Our law firm was recently approached by a client who worked at a family business for over 24 years.  She was informed of a disciplinary hearing on a charge of fraud.  The Notice of Disciplinary Hearing informed her that she was entitled to  representation by a colleague at the hearing.  However, the total workforce of the company consisted out of only four people – two of which were her employers (husband and wife owning the business), our client, and a colleague who was a witness for the employer in the hearing.

Although our client was afforded the right to representation it was tantamount to no representation.  We approached the employer with the request to represent our client, but the employer bluntly refused relying on a provision of their company policy which stipulated that external representation was prohibited at disciplinary hearings.
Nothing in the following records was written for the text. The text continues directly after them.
(** * Agent-Adventures: the bounded planning loop and the fixed-automation
      reporters, embedded from the Python sources.

    Sources embedded here:
    - [src/01-ReAct/01-Example/react_weather_agent.py] and its [config.py]
      (module [ReAct]);
    - [src/00-Fixed-Automation/00-Example/weather_agent.py]
      (module [WeatherAgent]);
    - [src/00-Fixed-Automation/00-Dino-Example/dino_agent.py]
      (module [DinoAgent]).

    Conventions of the embedding.
    - A Python value that comes out of [json.loads] is a [pyval]; a Python
      [float] or [int] is an exact rational ([Q]), so rounding, NaN and the
      infinities are outside the model.
    - A method that can raise returns in a state-and-exception monad: the
      state is the agent object together with the positions reached in the
      external world (generation endpoint, clock).
    - The external world is given by oracles that are section variables:
      the outcome of the n-th HTTP request, the n-th reading of the clock,
      and Python's own [json.loads]. *)

From Stdlib Require Import String Ascii List ZArith QArith Lia Lqa
  DecimalString ZifyNat.
From stdpp Require Import base strings list gmap.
According to item 4 of the Code of Good Practice (“the code”), the definition of dismissal contained in Schedule 8 of the Labour Relations Act (“LRA”) states that, when an employee is charged with misconduct, “[t]he employee should be allowed… the assistance of a trade union representative or fellow employee”.
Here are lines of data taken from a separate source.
(** X24: [fetchChromeTabs] never throws. It returns the empty list, or the
    snapshot of the registry while tracking holds a connection for the
    current port, or the rows of a one-shot listing on the current
    port. *)
Theorem fetch_outcome (eventOrPort maybePort : Arg) (s : State) :
  ∃ rows s',
    fetchChromeTabs eventOrPort maybePort s = (Ok rows, s') ∧
    (rows = [] ∨
     (connected s' ∧ rows = List.map FromRegistry (tabsFromState s')) ∨
     (∃ t targets,
        cdp_list_reply t (currentDebugPort (session s')) = Listed targets ∧
        rows = listed_rows targets)).
Proof.
  pose proof (fetch_cases eventOrPort maybePort s) as Hcases. cbv zeta in Hcases.
  destruct (ensureChromeDebugging _) as [[[|] | ?] s1]; [| |contradiction].
  - pose proof (tracking_connected s1) as Hconn.
    destruct (ensureTabTracking s1) as [[[|] | ?] s2]; [| |contradiction].
    + eexists _, _. split; [exact Hcases|]. right. left.
      split; [now apply (Hconn s2) | reflexivity].
    + destruct Hcases as (e & x & Hrun).
      destruct (cdp_list_reply (tick (sys s2)) (currentDebugPort (session s2)))
        as [err|targets] eqn:Hreply.
      * eexists _, _. split; [exact Hrun|]. now left.
      * eexists _, _. split; [exact Hrun|]. right. right.
        exists (tick (sys s2)), targets. split; [exact Hreply | reflexivity].
  - eexists _, _. split; [exact Hcases|]. now left.
Qed.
An employee does not automatically have the right to a legal representative during a disciplinary hearing held at their workplace. However, the employee may bring a formal application prior to the hearing for the presiding officer to consider allowing an external representative to assist the employee at the disciplinary hearing. Again, the presiding officer has a discretion to either refuse or allow representation.  The presiding officer’s decision is final.

When exercising such discretion, the presiding officer should consider the following factors:

  • The company policy;
  • The serious nature and complexity of the matter (whether it is in respect of a point of law or the merits of the matter);
  • The potential severity of the consequences of an adverse finding;
  • The potential adverse effects on both parties, if legal representation is allowed in comparison to when it is not allowed.
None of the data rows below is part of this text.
Lemma expandLoop_one i cmd :
  commandQueue !! i = Some cmd →
  expandLoop commandQueue 1 i [] = expandBody commandQueue i cmd.
Proof. intros H. simpl. by rewrite H. Qed.

Lemma expandLoop_split a b i :
  expandLoop commandQueue (a + b) i []
  = expandLoop commandQueue a i []
    ++ expandLoop commandQueue b (i + a) [].
Proof.
  revert i. induction a as [|a IH]; intros i; simpl.
  - by rewrite Nat.add_0_r.
  - destruct (commandQueue !! i) as [cmd|] eqn:Hcmd.
    + rewrite expandLoop_acc, (expandLoop_acc a), IH.
      replace (S i + a)%nat with (i + S a)%nat by lia.
      by rewrite app_assoc.
    + symmetry. apply expandLoop_past_end.
      apply lookup_ge_None_1 in Hcmd. lia.
Qed.

Lemma expandBody_fromIndex i cmd :
  Forall (λ s, fromIndex s = i) (expandBody commandQueue i cmd).
Proof.
  unfold expandBody.
  repeat case_match; repeat constructor.
Qed.

Lemma expandLoop_fromIndex fuel i :
  Forall (λ s, (i ≤ fromIndex s < i + fuel)%nat)
    (expandLoop commandQueue fuel i []).
Proof.
  revert i. induction fuel as [|fuel IH]; intros i; simpl; [constructor|].
  destruct (commandQueue !! i) as [cmd|]; [|constructor].
  rewrite expandLoop_acc. simpl. apply Forall_app. split.
  - eapply Forall_impl; [apply expandBody_fromIndex|]. simpl. lia.
  - eapply Forall_impl; [apply IH|]. simpl. lia.
Qed.

(** The expansion, cut at iteration [i]. *)
Lemma expand_cut i :
  (i ≤ length commandQueue)%nat →
  expandCommandsForExecution commandQueue
  = expandLoop commandQueue i 0 []
    ++ expandLoop commandQueue (length commandQueue - i) i [].
Proof.
  intros Hi. unfold expandCommandsForExecution.
  replace (length commandQueue) with (i + (length commandQueue - i))%nat
    at 1 by lia.
  by rewrite expandLoop_split.
Qed.

End Expander.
The Highest Court of Appeal held that even when the employer’s disciplinary policy prohibits the use of an external representative, it may be allowed in certain circumstances. The court held that the employer’s policy must be viewed as a guideline, which may be departed from under appropriate circumstances. Therefore, ultimately leaving it to the presiding officers to decide.

In another matter, the Labour Court held that even though the dismissal of an employee who was charged with the unauthorised use of funds was substantively fair, the dismissal was procedurally unfair. The employee, prior to the disciplinary hearing, requested a postponement of the said hearing, in order to obtain an external representative as a fellow employee who had agreed to assist the accused employee decided to no longer assist shorty before the hearing.  The employer however refused the postponement.

It is not illegal for an employer to have a policy prohibiting assistance from external representatives. However, should the employee wish to make use of external legal representation, a formal application should be made prior to the disciplinary hearing which request must be duly considered based on the abovementioned factors, as opposed to a mere outright denial of the request.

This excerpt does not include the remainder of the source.